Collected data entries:

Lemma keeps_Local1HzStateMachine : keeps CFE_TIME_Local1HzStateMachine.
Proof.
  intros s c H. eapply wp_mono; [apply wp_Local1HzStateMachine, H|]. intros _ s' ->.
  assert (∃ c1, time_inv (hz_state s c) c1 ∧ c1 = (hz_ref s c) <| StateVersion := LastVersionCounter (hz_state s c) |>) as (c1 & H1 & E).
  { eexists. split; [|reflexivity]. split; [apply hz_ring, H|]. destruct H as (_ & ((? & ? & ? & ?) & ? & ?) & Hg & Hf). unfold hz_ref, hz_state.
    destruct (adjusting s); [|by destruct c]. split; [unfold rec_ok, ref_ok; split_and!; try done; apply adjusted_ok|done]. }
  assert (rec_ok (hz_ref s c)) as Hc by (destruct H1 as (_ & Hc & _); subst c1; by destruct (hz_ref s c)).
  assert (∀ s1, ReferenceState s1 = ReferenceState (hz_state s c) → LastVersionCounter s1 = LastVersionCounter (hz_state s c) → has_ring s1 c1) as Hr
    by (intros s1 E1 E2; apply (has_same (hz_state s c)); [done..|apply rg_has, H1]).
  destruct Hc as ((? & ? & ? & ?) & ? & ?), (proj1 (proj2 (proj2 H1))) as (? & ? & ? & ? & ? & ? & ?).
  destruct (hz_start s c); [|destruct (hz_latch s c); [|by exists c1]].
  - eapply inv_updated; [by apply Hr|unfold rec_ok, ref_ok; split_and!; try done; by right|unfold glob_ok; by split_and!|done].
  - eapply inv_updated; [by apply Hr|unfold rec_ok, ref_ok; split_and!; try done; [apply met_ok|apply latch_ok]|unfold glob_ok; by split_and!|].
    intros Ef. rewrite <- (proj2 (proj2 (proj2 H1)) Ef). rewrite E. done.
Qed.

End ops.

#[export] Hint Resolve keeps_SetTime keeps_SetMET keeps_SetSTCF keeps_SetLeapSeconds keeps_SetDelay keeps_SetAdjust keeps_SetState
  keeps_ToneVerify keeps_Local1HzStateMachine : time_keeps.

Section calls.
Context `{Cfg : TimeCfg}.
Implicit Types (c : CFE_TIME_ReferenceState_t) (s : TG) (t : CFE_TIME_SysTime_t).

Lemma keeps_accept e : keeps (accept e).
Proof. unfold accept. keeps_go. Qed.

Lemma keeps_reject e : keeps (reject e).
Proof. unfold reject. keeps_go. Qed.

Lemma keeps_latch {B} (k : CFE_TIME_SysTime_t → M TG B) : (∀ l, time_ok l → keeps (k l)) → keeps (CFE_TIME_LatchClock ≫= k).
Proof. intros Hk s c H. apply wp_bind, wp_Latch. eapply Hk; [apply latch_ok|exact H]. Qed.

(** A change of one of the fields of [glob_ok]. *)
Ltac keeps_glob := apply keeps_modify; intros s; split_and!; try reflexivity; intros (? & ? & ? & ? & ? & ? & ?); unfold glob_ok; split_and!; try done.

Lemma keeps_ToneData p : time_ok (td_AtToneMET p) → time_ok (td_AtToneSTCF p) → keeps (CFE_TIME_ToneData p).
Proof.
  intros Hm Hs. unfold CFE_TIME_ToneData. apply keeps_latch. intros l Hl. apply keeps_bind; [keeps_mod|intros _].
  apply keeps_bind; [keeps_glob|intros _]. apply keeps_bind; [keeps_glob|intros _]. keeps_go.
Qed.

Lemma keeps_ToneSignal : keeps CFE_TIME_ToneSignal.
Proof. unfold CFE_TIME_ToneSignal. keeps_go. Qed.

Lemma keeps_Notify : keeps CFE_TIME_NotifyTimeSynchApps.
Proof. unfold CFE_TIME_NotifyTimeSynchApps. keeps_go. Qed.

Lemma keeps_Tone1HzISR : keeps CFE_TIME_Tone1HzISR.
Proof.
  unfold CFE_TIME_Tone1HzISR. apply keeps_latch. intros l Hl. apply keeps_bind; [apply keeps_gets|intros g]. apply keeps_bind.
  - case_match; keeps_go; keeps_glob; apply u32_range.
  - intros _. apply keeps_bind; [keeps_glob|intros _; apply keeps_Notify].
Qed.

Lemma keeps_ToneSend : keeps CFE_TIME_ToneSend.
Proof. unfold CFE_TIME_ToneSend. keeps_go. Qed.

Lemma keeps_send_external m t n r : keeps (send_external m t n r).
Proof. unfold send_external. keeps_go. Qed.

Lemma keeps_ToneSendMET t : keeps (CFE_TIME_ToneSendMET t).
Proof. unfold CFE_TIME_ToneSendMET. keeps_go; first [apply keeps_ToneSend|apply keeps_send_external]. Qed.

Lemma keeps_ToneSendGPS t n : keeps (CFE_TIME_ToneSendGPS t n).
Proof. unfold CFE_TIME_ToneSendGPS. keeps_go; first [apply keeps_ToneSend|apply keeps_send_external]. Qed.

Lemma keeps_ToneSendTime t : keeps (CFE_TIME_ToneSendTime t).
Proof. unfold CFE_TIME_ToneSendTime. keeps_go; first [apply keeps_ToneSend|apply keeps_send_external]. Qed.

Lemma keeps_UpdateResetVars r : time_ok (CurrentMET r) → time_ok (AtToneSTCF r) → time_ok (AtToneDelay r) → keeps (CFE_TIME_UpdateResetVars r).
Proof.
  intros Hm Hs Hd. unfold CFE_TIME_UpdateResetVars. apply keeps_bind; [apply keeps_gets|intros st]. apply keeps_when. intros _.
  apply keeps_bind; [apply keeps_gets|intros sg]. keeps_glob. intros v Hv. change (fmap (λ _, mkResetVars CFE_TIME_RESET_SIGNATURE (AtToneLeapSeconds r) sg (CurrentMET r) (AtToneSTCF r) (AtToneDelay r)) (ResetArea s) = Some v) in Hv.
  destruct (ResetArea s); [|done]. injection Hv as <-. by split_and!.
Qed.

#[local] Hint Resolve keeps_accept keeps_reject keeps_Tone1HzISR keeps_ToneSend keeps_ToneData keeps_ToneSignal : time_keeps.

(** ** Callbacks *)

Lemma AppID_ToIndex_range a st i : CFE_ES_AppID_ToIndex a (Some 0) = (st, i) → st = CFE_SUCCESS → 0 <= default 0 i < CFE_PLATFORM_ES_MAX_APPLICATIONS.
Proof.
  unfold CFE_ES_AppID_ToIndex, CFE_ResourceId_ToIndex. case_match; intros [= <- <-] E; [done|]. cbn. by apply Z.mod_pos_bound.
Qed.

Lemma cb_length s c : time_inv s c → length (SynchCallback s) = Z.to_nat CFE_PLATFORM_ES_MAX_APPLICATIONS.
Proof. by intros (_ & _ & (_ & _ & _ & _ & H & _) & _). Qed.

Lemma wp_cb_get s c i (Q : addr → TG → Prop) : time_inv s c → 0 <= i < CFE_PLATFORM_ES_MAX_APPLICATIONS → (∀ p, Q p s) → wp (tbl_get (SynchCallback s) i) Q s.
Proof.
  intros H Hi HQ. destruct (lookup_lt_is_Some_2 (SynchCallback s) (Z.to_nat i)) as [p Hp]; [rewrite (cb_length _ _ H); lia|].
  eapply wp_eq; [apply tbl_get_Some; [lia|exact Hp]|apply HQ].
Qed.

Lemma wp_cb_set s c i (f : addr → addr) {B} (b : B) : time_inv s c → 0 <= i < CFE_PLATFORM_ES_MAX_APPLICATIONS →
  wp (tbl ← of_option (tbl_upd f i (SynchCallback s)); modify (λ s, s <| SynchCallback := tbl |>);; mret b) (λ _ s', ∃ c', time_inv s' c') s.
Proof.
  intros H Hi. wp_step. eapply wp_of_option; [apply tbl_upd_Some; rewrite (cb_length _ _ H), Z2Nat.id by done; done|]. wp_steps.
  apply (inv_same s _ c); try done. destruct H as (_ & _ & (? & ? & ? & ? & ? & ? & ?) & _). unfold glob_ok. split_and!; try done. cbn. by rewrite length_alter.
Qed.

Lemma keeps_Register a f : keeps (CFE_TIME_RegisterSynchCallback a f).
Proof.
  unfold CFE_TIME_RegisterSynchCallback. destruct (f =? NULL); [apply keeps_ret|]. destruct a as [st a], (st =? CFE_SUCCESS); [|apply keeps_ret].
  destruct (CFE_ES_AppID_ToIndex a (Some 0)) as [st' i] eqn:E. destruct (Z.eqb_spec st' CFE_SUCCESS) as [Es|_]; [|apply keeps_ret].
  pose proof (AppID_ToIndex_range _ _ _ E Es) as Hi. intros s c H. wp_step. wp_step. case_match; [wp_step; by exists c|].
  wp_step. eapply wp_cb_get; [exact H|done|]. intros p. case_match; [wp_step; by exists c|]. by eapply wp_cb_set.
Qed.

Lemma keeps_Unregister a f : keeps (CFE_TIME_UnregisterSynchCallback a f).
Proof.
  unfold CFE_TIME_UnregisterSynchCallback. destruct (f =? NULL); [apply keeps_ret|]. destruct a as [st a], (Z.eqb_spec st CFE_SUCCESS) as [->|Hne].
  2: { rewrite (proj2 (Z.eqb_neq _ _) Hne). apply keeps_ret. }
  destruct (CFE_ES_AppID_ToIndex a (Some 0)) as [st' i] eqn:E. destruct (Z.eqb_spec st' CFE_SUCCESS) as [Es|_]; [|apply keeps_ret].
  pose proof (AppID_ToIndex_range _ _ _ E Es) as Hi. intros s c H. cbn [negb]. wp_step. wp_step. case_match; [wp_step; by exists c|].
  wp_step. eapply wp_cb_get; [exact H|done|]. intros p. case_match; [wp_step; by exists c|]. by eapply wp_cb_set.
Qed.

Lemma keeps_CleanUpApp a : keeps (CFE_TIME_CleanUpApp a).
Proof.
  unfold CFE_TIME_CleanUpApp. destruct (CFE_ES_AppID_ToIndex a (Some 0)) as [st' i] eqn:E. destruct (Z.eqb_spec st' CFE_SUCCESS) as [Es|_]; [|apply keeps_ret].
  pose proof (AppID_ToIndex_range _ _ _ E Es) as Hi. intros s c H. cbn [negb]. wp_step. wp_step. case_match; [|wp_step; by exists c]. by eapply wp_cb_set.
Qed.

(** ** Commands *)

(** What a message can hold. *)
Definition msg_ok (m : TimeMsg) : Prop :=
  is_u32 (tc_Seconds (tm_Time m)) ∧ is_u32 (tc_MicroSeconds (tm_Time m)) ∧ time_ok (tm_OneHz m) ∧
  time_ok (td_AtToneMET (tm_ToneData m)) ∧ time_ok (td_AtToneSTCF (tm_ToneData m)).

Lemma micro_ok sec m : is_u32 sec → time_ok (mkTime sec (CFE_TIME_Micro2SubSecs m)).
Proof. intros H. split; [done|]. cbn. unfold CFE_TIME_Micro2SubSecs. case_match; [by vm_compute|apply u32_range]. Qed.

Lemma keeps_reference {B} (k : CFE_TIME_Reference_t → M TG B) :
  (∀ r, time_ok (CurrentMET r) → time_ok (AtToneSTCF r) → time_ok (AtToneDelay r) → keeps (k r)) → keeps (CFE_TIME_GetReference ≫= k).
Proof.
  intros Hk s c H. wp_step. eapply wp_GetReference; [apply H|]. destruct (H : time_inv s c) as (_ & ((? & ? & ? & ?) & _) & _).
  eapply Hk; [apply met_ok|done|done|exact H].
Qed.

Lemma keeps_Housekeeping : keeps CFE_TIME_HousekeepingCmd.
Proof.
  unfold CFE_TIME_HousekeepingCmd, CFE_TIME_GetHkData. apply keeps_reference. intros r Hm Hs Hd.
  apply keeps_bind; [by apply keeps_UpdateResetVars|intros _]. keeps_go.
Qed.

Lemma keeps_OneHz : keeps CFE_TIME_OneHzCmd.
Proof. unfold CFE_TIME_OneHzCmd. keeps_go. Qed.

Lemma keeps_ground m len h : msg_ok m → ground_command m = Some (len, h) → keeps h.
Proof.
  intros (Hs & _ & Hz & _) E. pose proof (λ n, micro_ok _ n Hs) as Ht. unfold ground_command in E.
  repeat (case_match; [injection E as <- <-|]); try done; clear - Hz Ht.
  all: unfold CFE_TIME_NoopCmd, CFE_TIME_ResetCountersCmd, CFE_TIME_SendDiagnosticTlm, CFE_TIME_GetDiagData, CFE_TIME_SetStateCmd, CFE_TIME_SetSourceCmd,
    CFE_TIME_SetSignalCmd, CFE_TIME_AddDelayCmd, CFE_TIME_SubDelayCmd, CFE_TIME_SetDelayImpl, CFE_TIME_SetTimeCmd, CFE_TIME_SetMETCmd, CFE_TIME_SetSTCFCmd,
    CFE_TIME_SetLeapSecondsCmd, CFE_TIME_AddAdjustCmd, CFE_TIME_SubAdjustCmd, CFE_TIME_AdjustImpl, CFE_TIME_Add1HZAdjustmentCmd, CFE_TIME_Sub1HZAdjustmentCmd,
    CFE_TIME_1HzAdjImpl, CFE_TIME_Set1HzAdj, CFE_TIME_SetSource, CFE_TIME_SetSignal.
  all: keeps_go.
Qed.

» **Task requirements**: Could you restate word for word the lines above from the one containing "assert (∀ s1, ReferenceState" through the one containing "by (intros s1", both included, and nothing else?

» **Completed task**:
  assert (∀ s1, ReferenceState s1 = ReferenceState (hz_state s c) → LastVersionCounter s1 = LastVersionCounter (hz_state s c) → has_ring s1 c1) as Hr
    by (intros s1 E1 E2; apply (has_same (hz_state s c)); [done..|apply rg_has, H1]).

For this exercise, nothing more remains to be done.